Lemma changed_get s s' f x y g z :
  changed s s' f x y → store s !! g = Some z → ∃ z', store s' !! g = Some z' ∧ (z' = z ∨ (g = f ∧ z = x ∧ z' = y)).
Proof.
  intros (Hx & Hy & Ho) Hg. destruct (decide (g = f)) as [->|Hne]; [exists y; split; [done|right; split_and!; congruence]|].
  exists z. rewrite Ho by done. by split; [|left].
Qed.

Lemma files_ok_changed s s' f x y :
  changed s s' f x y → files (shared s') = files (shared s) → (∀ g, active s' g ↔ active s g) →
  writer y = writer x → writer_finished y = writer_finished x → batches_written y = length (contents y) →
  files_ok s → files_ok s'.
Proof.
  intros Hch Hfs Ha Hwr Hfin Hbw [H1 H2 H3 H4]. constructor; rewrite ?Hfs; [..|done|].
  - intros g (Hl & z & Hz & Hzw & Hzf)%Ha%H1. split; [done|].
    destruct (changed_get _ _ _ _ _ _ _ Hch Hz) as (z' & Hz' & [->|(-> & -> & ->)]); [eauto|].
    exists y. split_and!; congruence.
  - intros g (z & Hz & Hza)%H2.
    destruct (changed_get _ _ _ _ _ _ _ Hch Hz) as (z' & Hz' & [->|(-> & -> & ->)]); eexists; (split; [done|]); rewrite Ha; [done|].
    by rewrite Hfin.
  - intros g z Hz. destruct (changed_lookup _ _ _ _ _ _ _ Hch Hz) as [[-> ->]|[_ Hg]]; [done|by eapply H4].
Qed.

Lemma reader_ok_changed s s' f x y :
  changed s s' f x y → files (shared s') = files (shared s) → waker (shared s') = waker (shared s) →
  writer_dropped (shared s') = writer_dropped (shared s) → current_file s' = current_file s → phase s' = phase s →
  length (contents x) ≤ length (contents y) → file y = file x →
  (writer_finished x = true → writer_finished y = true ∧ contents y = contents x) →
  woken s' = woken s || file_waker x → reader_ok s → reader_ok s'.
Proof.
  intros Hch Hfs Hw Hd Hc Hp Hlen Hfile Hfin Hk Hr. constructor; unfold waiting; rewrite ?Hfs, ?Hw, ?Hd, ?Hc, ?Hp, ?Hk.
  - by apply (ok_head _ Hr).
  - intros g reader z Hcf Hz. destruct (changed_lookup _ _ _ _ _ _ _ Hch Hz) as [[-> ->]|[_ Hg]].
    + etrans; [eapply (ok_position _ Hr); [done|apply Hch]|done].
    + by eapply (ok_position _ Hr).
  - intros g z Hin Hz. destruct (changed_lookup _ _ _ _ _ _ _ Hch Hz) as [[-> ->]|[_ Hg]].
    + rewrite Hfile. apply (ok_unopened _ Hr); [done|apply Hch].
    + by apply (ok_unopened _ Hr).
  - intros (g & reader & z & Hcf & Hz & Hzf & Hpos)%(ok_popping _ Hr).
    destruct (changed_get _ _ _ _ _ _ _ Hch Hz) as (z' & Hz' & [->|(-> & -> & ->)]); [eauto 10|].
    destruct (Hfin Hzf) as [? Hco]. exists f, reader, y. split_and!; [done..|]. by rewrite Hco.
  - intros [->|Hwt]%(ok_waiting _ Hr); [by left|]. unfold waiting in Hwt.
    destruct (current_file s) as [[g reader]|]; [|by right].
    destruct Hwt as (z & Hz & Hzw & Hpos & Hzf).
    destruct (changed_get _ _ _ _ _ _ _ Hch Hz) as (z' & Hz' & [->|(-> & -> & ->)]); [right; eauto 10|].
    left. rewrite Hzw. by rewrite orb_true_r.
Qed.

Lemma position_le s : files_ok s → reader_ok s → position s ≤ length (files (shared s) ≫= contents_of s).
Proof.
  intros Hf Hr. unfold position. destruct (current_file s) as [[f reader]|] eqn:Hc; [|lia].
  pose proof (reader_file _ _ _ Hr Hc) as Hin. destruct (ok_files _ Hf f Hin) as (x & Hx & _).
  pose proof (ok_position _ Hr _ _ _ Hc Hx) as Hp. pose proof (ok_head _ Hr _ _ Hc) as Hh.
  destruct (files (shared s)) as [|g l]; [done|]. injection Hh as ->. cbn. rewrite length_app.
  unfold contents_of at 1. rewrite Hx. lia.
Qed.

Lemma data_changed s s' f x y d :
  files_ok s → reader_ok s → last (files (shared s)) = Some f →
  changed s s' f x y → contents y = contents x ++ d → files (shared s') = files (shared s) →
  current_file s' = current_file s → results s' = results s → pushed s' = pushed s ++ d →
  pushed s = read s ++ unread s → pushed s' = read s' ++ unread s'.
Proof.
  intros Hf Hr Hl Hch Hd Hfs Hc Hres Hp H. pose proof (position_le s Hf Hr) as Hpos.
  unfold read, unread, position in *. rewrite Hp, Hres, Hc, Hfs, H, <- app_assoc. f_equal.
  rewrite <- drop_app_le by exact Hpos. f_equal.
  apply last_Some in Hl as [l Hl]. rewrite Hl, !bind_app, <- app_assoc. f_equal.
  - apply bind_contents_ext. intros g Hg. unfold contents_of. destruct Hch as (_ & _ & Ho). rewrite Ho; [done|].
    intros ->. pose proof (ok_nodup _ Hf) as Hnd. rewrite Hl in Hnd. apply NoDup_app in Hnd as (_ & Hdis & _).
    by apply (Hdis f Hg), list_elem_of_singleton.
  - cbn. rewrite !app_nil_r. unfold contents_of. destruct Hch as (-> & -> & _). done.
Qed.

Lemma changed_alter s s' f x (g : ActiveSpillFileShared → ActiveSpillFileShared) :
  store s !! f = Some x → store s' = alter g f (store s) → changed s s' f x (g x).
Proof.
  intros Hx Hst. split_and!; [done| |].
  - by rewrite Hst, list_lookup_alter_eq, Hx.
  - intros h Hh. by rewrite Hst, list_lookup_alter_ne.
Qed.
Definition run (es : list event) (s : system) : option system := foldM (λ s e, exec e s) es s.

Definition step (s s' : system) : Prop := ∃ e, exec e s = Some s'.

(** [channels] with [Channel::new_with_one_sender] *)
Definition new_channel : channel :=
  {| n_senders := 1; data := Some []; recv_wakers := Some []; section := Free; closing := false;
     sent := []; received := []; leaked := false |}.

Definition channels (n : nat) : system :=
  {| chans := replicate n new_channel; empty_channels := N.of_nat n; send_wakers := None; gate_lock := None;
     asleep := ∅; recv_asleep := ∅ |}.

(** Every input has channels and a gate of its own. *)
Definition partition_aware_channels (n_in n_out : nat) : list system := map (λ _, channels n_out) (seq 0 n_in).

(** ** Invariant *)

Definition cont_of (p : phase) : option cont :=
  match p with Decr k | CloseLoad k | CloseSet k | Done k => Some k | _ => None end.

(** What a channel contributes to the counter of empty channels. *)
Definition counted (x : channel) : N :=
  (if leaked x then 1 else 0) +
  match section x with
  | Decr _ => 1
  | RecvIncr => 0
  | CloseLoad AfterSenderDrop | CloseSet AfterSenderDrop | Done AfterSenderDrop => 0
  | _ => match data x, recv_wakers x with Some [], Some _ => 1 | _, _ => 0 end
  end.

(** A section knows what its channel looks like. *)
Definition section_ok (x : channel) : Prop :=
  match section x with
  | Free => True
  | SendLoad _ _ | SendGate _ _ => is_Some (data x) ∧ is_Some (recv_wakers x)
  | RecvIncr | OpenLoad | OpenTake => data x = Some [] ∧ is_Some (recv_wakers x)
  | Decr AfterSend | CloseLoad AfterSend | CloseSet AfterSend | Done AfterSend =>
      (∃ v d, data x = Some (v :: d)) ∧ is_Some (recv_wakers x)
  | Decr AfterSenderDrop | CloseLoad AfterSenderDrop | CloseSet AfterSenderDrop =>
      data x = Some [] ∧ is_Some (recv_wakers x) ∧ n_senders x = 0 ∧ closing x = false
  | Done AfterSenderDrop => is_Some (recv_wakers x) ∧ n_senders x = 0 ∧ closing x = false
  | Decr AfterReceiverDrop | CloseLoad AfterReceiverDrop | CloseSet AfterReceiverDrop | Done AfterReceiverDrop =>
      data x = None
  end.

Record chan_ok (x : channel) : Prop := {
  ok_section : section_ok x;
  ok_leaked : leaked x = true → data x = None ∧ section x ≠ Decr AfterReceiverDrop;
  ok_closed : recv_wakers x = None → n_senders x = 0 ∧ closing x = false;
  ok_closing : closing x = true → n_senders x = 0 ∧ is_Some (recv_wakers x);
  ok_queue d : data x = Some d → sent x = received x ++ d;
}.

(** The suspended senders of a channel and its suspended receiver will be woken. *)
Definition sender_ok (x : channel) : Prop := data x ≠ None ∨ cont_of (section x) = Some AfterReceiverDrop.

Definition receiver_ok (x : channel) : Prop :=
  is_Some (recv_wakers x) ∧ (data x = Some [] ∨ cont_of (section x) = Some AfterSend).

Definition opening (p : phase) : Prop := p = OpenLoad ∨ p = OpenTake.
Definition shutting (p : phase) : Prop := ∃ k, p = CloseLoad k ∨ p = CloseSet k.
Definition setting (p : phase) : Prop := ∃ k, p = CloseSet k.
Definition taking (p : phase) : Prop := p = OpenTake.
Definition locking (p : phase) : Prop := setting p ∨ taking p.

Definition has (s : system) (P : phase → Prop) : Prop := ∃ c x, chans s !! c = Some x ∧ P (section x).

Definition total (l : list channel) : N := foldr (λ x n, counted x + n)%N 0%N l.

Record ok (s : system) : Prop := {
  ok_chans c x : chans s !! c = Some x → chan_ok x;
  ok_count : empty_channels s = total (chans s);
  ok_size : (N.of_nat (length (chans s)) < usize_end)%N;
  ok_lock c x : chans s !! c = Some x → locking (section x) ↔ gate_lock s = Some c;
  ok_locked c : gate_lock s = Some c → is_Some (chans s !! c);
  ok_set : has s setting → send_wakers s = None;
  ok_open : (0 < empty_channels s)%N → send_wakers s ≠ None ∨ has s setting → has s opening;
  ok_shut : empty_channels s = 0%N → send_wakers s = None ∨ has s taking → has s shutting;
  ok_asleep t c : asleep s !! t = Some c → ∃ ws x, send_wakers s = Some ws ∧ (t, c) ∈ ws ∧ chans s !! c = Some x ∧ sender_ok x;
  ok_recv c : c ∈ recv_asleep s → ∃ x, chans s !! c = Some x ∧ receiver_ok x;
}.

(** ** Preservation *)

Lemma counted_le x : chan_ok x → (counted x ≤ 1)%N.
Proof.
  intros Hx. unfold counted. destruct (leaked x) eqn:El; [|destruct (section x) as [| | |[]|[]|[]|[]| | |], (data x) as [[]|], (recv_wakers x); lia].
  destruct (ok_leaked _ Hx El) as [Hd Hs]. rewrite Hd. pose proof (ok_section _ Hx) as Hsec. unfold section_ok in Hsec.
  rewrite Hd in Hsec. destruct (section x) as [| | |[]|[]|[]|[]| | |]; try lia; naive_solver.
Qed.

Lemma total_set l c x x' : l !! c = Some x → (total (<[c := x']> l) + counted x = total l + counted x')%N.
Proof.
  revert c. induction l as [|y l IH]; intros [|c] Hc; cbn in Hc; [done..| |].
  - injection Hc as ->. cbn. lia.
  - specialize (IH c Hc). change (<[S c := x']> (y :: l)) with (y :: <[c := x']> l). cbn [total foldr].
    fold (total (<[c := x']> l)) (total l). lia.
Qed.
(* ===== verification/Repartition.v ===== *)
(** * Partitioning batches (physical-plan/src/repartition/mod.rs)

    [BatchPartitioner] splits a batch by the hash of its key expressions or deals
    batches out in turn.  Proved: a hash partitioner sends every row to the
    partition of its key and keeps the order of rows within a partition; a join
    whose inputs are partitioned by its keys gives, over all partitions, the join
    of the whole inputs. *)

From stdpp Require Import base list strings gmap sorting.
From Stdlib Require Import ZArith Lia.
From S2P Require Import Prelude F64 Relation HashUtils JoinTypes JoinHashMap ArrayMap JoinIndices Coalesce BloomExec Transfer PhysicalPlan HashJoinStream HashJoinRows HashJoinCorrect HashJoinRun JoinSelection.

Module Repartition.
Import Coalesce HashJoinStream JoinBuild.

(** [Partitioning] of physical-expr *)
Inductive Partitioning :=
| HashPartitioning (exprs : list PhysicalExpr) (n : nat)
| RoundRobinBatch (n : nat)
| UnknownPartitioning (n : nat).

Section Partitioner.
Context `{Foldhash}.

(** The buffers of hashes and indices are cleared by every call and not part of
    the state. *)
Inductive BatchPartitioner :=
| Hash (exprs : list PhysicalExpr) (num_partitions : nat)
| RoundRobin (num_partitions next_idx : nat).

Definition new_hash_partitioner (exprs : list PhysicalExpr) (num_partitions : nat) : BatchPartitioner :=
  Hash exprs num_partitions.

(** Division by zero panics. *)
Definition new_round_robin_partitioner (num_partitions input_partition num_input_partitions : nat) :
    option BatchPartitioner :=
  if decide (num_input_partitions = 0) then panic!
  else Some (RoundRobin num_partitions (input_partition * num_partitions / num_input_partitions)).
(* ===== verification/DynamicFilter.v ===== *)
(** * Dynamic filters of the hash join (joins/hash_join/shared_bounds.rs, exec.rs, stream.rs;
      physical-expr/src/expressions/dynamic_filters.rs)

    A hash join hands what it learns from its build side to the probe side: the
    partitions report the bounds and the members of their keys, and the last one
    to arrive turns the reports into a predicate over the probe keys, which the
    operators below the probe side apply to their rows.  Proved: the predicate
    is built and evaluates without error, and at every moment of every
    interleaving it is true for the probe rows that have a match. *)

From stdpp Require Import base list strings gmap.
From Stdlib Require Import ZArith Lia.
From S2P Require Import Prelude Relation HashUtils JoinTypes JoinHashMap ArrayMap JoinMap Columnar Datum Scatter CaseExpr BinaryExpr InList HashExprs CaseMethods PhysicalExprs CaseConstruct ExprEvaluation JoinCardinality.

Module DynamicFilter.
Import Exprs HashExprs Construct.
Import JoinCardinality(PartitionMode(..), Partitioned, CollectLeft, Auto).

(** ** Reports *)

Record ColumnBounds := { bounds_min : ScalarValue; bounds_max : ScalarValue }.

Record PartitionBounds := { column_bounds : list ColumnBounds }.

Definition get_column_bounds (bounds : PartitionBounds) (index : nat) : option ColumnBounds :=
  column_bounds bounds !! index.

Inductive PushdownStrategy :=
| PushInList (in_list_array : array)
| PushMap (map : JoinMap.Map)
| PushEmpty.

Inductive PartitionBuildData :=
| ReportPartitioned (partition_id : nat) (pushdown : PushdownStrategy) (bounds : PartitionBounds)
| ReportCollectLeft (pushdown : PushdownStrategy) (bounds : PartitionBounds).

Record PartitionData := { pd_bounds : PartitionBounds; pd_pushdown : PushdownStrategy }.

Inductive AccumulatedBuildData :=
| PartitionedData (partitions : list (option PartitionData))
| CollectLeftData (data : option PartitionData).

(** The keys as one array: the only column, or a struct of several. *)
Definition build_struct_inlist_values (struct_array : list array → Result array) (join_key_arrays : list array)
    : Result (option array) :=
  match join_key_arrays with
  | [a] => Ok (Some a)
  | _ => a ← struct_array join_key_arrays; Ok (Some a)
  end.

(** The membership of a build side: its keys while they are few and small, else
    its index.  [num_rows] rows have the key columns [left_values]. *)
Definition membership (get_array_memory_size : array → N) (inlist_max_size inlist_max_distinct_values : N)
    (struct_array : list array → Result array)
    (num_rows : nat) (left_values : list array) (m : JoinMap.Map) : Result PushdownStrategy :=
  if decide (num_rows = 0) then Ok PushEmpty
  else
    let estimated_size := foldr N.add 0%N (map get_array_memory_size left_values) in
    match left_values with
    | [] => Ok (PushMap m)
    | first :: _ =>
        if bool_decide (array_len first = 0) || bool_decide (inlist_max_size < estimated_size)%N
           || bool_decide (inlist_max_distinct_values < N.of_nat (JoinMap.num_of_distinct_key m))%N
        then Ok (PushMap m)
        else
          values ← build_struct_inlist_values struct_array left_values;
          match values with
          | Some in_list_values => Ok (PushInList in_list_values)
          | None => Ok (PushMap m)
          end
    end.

## Action item
Copy range, inclusive: the line holding "Done AfterReceiverDrop =>" to the line holding "Definition locking (p". Reproduce exactly those lines of the records above and no others.

## Result for this exercise
  | Decr AfterReceiverDrop | CloseLoad AfterReceiverDrop | CloseSet AfterReceiverDrop | Done AfterReceiverDrop =>
      data x = None
  end.

Record chan_ok (x : channel) : Prop := {
  ok_section : section_ok x;
  ok_leaked : leaked x = true → data x = None ∧ section x ≠ Decr AfterReceiverDrop;
  ok_closed : recv_wakers x = None → n_senders x = 0 ∧ closing x = false;
  ok_closing : closing x = true → n_senders x = 0 ∧ is_Some (recv_wakers x);
  ok_queue d : data x = Some d → sent x = received x ++ d;
}.

(** The suspended senders of a channel and its suspended receiver will be woken. *)
Definition sender_ok (x : channel) : Prop := data x ≠ None ∨ cont_of (section x) = Some AfterReceiverDrop.

Definition receiver_ok (x : channel) : Prop :=
  is_Some (recv_wakers x) ∧ (data x = Some [] ∨ cont_of (section x) = Some AfterSend).

Definition opening (p : phase) : Prop := p = OpenLoad ∨ p = OpenTake.
Definition shutting (p : phase) : Prop := ∃ k, p = CloseLoad k ∨ p = CloseSet k.
Definition setting (p : phase) : Prop := ∃ k, p = CloseSet k.
Definition taking (p : phase) : Prop := p = OpenTake.
Definition locking (p : phase) : Prop := setting p ∨ taking p.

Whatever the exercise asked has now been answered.